RECORDS FOR THIS TASK |

(* ===== verification/Manifest.v ===== *)
(** The manifest of the released enclaves: [dht/manifest.rs], with the tokens that
    [Auth.issue_token] grants by it.

    The web server, the JSON parser and the hexadecimal decoder are arguments; the
    signature is checked by the scheme of [Crypto]. *)

From S2P Require Import Prelude Net Crypto Routing Auth.

(** src/src/bit_torrent/dht/manifest.rs:5-8 [MAIN_CA_PUBLIC_KEY] *)
Definition MAIN_CA_PUBLIC_KEY : list Z :=
  [56; 111; 66; 84; 153; 195; 16; 204; 214; 143; 168; 34; 151; 8; 239; 9;
   29; 22; 101; 77; 19; 129; 48; 234; 214; 34; 185; 109; 20; 41; 124; 105]%Z.

(** src/src/bit_torrent/dht/manifest.rs:10-10 [MANIFEST_URL] *)
Definition MANIFEST_URL : string := "https://onlycavas.github.io/bqti/manifest.json".
(** src/src/bit_torrent/dht/manifest.rs:11-11 [MANIFEST_SIG_URL] *)
Definition MANIFEST_SIG_URL : string := "https://onlycavas.github.io/bqti/manifest.sig".

(** src/src/bit_torrent/dht/manifest.rs:13-26 [ManifestError] *)
Inductive ManifestError :=
| Http
| InvalidSignature
| VersionMismatch (expected got : string)
| InvalidHash.

(** src/src/bit_torrent/dht/manifest.rs:30-34 [Manifest] *)
Record Manifest := mkManifest { mf_version : string; mf_enclave_hash : string }.

Section manifest.
(** A page of the web ([None] when it cannot be fetched) and the parsed manifest. *)
Context `{Crypto} `{Hex} (reqwest_get : string → option (list Z)).
Context (from_slice : list Z → option Manifest).

(** src/src/bit_torrent/dht/manifest.rs:37-52 [Manifest::get] *)
Definition manifest_get : Result ManifestError Manifest :=
  match reqwest_get MANIFEST_URL, reqwest_get MANIFEST_SIG_URL with
  | Some manifest, Some signature =>
    if negb (ed25519_verify MAIN_CA_PUBLIC_KEY manifest signature) then Err InvalidSignature
    else match from_slice manifest with Some m => Ok m | None => Err InvalidHash end
  | _, _ => Err Http
  end.

(** [hex::decode_to_slice]: as many bytes as the slice has. *)
Definition decode_to_slice (n : nat) (s : string) : option (list Z) :=
  bs ← hex_decode s; if length bs =? n then Some bs else None.

(** src/src/bit_torrent/dht/manifest.rs:54-69 [Manifest::get_enclave_hash] *)
Definition get_enclave_hash (version : string) : Result ManifestError (list Z) :=
  let? manifest := manifest_get in
  if negb (bool_decide (mf_version manifest = version)) then
    Err (VersionMismatch version (mf_version manifest))
  else match decode_to_slice 64 (mf_enclave_hash manifest) with
       | Some enclave_hash => Ok enclave_hash
       | None => Err InvalidHash
       end.

(** What the main authority has published: a text with its signature, a manifest in it,
    for this version, and the measurement it names. *)
Definition published (version : string) (h : list Z) : Prop :=
  ∃ text sig m, reqwest_get MANIFEST_URL = Some text ∧ reqwest_get MANIFEST_SIG_URL = Some sig ∧
    ed25519_verify MAIN_CA_PUBLIC_KEY text sig = true ∧ from_slice text = Some m ∧
    mf_version m = version ∧ hex_decode (mf_enclave_hash m) = Some h ∧ length h = 64.

Lemma get_enclave_hash_iff version h : get_enclave_hash version = Ok h ↔ published version h.
Proof.
  unfold get_enclave_hash, manifest_get, published, decode_to_slice.
  destruct (reqwest_get MANIFEST_URL) as [text|]; cbn [rbind]; [|by split; [|intros (? & ? & ? & ? & _)]].
  destruct (reqwest_get MANIFEST_SIG_URL) as [sig|]; cbn [rbind];
    [|by split; [|intros (? & ? & ? & _ & ? & _)]].
  split.
  - destruct (ed25519_verify _ _ _) eqn:Ev; [|done]. cbn [negb rbind].
    destruct (from_slice text) as [m|] eqn:Em; [|done]. cbn [rbind].
    case_bool_decide as Hb; [|done]. cbn [negb].
    destruct (hex_decode (mf_enclave_hash m)) as [bs|] eqn:Eh; [|done]. cbn [mbind option_bind].
    destruct (Nat.eqb_spec (length bs) 64); [|done]. intros [= ->]. by exists text, sig, m.
  - intros (? & ? & m & [= <-] & [= <-] & -> & -> & <- & Hh & Hl). cbn [negb rbind].
    rewrite bool_decide_eq_true_2 by done. cbn [negb]. rewrite Hh. cbn. by rewrite Hl.
Qed.

(** The answer a token is issued by: the kind of the error is not looked at. *)
Definition manifest (version : string) : Result unit (list Z) :=
  map_err (λ _, tt) (get_enclave_hash version).

Lemma manifest_ok version h : manifest version = Ok h ↔ published version h.
Proof.
  rewrite <-get_enclave_hash_iff. unfold manifest.
  destruct (get_enclave_hash version); cbn; naive_solver.
Qed.
End manifest.

(** The report of an enclave whose measurement is [h], for the proof of work [value]: the
    device key is the known one, it signed the security monitor, whose key signed the
    enclave, which agrees with the proof of work on their common prefix. *)
Record vouched `{AuthCrypto} (report : AttestReport) (value h : list Z) : Prop := {
  vo_device : dev_public_key report = SANCTUM_DEV_PUBLIC_KEY;
  vo_monitor : keccak_verify SANCTUM_DEV_PUBLIC_KEY
    (sm_hash (sm report) ++ sm_public_key (sm report)) (sm_signature (sm report)) = true;
  vo_enclave : let e := enclave report in
    let n := Z.to_nat (en_data_len e) in
    keccak_verify (sm_public_key (sm report))
      (en_hash e ++ le_bytes 8 (en_data_len e) ++ take n (en_data e)) (en_signature e) = true ∧
    n ≤ length (en_data e) ∧ 0 < min (length value) n ∧
    take (min (length value) n) (en_data e) = take (min (length value) n) value;
  vo_measurement : en_hash (enclave report) = h;
}.

Lemma attest_verify_vouched `{AuthCrypto} report value h :
  attest_verify report value h = Some true ↔ vouched report value h.
Proof.
  unfold attest_verify.
  destruct (attest_verify_iff report value h SANCTUM_DEV_PUBLIC_KEY) as [Hi _]. rewrite Hi. split.
  - intros ((Hd & Hk) & Hn & He & Hh & Hp & Ht). by split.
  - intros [Hd Hk (He & Hn & Hp & Ht) Hh]. by split_and!.
Qed.

(** * Properties *)

(** C37: A token is granted for work and attestation as published.  A wrong proof of work is
    refused before anything else is looked at; with an enclave's report the token is
    refused as long as the main authority has published nothing for the version the
    peer names.  A token that is issued is bound to the sender's key and its proof of work
    and verifies for that key until thirty minutes have passed and not after; it is
    marked attested exactly when the report was signed along the chain from the device key
    and its measurement is the one that the authority's key signed for that version.
    The trust level does not enter the verification: a sender whose report fails
    gets a token that verifies all the same. *)
Theorem issued_token_attested `{CryptoLaws} `{AuthCrypto} `{Hex} (now : Z)
    (reqwest_get : string → option (list Z)) (from_slice : list Z → option Manifest)
    (self : AuthManager) `{!SignerLaws (inner_cert self)} (sender : Node) (secret : PoW)
    (version : string) (Hnow : (0 ≤ now ∧ now + TOKEN_EXP_SECONDS < 2 ^ 64)%Z) :
  let pub := key_pub (node_id sender) in
  let issue := issue_token now (manifest reqwest_get from_slice) self sender secret version in
  (pow_verify secret pub = Some false → issue = Some (Err RoguePeer)) ∧
  (pow_verify secret pub = Some true → is_Some (pow_attestation secret) →
   (∀ h, ¬ published reqwest_get from_slice version h) → issue = Some (Err Auth.ManifestError)) ∧
  ∀ tok, issue = Some (Ok tok) →
    pow_verify secret pub = Some true ∧ tk_pow tok = pow_value secret ∧
    (∀ later, Token.verify_for later tok pub = bool_decide (later ≤ now + TOKEN_EXP_SECONDS)%Z) ∧
    (trust_level tok = Attested ↔
     ∃ report h, pow_attestation secret = Some report ∧ published reqwest_get from_slice version h ∧
       vouched report (pow_value secret) h).
Proof.
  intros pub issue.
  destruct (issue_token_sound now (manifest reqwest_get from_slice) self sender secret version Hnow)
    as [Hw Hi]. split; [done|]. split.
  - intros Hp [report Hr] Hno. unfold issue, issue_token. fold pub. rewrite Hp, Hr. cbn.
    destruct (manifest reqwest_get from_slice version) as [h|] eqn:E; [|done].
    apply manifest_ok in E. by destruct (Hno h).
  - intros tok Ht. destruct (Hi tok Ht) as (Hp & Hv & Hl & Ha). split_and!; try done.
    rewrite Ha. setoid_rewrite manifest_ok. by setoid_rewrite attest_verify_vouched.
Qed.

Module ManifestExamples.
Import AuthExamples.
#[local] Existing Instances Toy.ToyCrypto Toy.ToyCryptoLaws toy_auth ToyHex.hex.

(** The authority has published the measurement of 64 sevens for version 1.0. *)
Definition text : list Z := [1; 2]%Z.
Definition release : Manifest := mkManifest "1.0" (hex_encode (replicate 64 7%Z)).
Definition web (url : string) : option (list Z) :=
  if bool_decide (url = MANIFEST_URL) then Some text
  else Some (replicate 64 (Toy.checksum (MAIN_CA_PUBLIC_KEY ++ text))).
Definition parse (bs : list Z) : option Manifest :=
  if bool_decide (bs = text) then Some release else None.

(** A report of an enclave with that measurement, over the proof of work. *)
Definition report_of (h : list Z) : AttestReport :=
  let data := pow_value proof_of_work in
  mkReport
    (mkEnclave h (Z.of_nat (length data)) data
       [Toy.checksum ([5%Z] ++ h ++ le_bytes 8 (Z.of_nat (length data)) ++ data)])
    (mkSm [6%Z] [5%Z] [Toy.checksum (SANCTUM_DEV_PUBLIC_KEY ++ [6; 5]%Z)])
    SANCTUM_DEV_PUBLIC_KEY.
Definition attested_work (h : list Z) : PoW :=
  mkPoW (pow_value proof_of_work) (pow_challange proof_of_work) (pow_nonce proof_of_work)
    (pow_signature proof_of_work) (Some (report_of h)) (pow_difficulty proof_of_work).
Definition issued (h : list Z) (version : string) : option (Result AuthError Token) :=
  issue_token 1000 (manifest web parse) manager peer (attested_work h) version.
Definition trust_of (r : option (Result AuthError Token)) : option TrustLevel :=
  match r with Some (Ok t) => Some (trust_level t) | _ => None end.

(** The published enclave is attested, another is rejected, and a version that is not
    published is refused. *)
Example trust_levels :
  trust_of (issued (replicate 64 7%Z) "1.0") = Some Attested ∧
  trust_of (issued (replicate 64 8%Z) "1.0") = Some Rejected ∧
  issued (replicate 64 7%Z) "1.1" = Some (Err Auth.ManifestError).
Proof. by vm_compute. Qed.

Definition granted : Token :=
  match issued (replicate 64 7%Z) "1.0" with
  | Some (Ok t) => t | _ => Token.token_new [] [] Rejected end.

Lemma issued_token_attested_witness :
  Token.verify_for 2800 granted [7%Z] = true ∧ Token.verify_for 2801 granted [7%Z] = false ∧
  ∃ report h, published web parse "1.0" h ∧ vouched report (pow_value proof_of_work) h.
Proof.
  destruct (@issued_token_attested Toy.ToyCrypto Toy.ToyCryptoLaws toy_auth ToyHex.hex 1000 web parse
    manager (Toy.toy_signer_laws [7%Z]) peer (attested_work (replicate 64 7%Z)) "1.0")
    as (_ & _ & Hi); [by split; vm_compute|].
  destruct (Hi granted) as (_ & _ & Hv & Ha); [vm_compute; reflexivity|].
  split; [exact (Hv 2800%Z)|]. split; [exact (Hv 2801%Z)|].
  destruct (proj1 Ha) as (report & h & _ & Hp & Hr); [by vm_compute|]. by exists report, h.
Defined.
End ManifestExamples.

TASK DIRECTIONS |
Reproduce the entries above exactly, but only the lines between the line holding "(pow_verify secret pub = Some false" and the line holding "intros pub issue.", inclusive.

RESPONSE |
  (pow_verify secret pub = Some false → issue = Some (Err RoguePeer)) ∧
  (pow_verify secret pub = Some true → is_Some (pow_attestation secret) →
   (∀ h, ¬ published reqwest_get from_slice version h) → issue = Some (Err Auth.ManifestError)) ∧
  ∀ tok, issue = Some (Ok tok) →
    pow_verify secret pub = Some true ∧ tk_pow tok = pow_value secret ∧
    (∀ later, Token.verify_for later tok pub = bool_decide (later ≤ now + TOKEN_EXP_SECONDS)%Z) ∧
    (trust_level tok = Attested ↔
     ∃ report h, pow_attestation secret = Some report ∧ published reqwest_get from_slice version h ∧
       vouched report (pow_value secret) h).
Proof.
  intros pub issue.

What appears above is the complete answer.